## TASK PROMPT
Some lines in the entries contain the word "apply". Copy all of them.
#### MATERIALS PROVIDED ####
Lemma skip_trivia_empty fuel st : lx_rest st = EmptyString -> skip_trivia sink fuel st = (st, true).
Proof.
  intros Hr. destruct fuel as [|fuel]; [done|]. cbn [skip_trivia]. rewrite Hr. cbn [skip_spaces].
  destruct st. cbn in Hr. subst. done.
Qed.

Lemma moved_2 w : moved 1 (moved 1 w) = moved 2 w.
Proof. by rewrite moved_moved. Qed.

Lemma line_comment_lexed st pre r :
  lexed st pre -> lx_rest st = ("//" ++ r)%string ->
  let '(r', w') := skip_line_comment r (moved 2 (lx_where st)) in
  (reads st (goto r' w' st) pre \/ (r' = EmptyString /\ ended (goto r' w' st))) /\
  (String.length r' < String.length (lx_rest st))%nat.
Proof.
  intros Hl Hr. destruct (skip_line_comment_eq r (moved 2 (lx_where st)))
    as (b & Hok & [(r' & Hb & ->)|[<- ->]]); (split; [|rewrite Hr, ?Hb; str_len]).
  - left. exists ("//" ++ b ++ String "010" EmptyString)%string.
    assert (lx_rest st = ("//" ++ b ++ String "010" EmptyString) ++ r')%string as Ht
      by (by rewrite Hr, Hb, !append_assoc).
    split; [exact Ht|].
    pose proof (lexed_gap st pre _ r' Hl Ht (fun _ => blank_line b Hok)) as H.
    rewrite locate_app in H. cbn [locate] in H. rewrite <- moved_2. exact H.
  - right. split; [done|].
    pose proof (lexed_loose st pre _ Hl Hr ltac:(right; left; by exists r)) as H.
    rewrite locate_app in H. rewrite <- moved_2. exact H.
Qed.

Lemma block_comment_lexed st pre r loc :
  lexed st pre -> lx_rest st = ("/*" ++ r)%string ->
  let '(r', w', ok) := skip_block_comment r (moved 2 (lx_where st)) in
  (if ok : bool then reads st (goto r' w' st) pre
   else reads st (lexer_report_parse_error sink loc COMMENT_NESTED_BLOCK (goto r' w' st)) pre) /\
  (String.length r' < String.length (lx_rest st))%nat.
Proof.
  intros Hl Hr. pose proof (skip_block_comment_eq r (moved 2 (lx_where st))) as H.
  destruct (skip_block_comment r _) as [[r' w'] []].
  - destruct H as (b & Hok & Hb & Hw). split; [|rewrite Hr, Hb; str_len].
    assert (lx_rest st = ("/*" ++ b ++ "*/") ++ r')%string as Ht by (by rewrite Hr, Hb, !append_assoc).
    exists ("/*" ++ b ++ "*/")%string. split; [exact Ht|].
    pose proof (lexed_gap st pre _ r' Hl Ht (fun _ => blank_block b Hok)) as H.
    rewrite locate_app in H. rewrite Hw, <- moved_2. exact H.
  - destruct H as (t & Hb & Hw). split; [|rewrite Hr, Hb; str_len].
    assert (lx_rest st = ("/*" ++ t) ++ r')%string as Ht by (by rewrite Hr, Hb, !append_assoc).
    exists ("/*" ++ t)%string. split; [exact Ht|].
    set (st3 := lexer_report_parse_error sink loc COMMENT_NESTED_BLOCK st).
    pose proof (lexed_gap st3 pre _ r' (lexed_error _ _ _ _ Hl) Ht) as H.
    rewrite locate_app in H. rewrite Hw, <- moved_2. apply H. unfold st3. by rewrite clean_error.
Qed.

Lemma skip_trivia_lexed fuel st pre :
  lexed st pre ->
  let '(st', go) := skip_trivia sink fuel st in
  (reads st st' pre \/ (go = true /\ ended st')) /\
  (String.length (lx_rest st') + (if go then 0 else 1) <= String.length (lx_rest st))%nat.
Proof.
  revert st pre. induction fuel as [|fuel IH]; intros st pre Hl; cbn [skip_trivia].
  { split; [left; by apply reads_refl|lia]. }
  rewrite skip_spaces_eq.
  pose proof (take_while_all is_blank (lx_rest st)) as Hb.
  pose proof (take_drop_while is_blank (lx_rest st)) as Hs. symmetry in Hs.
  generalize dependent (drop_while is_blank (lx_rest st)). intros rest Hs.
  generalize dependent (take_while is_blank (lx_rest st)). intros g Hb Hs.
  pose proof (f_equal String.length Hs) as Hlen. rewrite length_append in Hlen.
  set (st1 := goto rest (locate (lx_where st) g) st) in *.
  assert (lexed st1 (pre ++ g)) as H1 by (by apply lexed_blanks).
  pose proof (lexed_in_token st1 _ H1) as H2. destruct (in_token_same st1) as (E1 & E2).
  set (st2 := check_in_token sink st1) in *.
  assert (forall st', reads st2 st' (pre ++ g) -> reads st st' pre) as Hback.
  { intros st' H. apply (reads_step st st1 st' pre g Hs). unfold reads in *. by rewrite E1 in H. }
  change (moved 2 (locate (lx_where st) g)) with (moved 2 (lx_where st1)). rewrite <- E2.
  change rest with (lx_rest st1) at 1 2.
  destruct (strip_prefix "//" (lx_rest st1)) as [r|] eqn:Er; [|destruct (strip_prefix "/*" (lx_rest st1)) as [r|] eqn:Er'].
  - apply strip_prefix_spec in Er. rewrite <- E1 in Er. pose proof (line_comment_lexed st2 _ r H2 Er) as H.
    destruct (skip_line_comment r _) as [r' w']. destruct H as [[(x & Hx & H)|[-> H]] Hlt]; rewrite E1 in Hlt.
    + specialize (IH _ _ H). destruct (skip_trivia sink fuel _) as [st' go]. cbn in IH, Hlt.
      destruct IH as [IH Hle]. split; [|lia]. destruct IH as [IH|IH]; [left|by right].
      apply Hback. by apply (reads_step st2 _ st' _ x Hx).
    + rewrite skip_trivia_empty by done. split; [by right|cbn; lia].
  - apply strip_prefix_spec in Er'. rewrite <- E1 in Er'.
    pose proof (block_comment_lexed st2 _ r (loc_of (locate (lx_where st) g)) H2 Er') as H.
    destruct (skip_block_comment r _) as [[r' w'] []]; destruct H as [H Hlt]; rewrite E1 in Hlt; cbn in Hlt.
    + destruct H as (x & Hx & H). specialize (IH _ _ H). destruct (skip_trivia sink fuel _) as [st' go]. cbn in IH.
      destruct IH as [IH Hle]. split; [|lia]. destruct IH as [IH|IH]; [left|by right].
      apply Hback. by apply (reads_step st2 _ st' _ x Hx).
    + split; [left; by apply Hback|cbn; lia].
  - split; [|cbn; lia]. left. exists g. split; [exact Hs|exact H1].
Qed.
####
## THE COMPLETED TASK
    rewrite locate_app in H. rewrite Hw, <- moved_2. apply H. unfold st3. by rewrite clean_error.
  { split; [left; by apply reads_refl|lia]. }
  assert (lexed st1 (pre ++ g)) as H1 by (by apply lexed_blanks).
  { intros st' H. apply (reads_step st st1 st' pre g Hs). unfold reads in *. by rewrite E1 in H. }
  - apply strip_prefix_spec in Er. rewrite <- E1 in Er. pose proof (line_comment_lexed st2 _ r H2 Er) as H.
      apply Hback. by apply (reads_step st2 _ st' _ x Hx).
  - apply strip_prefix_spec in Er'. rewrite <- E1 in Er'.
      apply Hback. by apply (reads_step st2 _ st' _ x Hx).
    + split; [left; by apply Hback|cbn; lia].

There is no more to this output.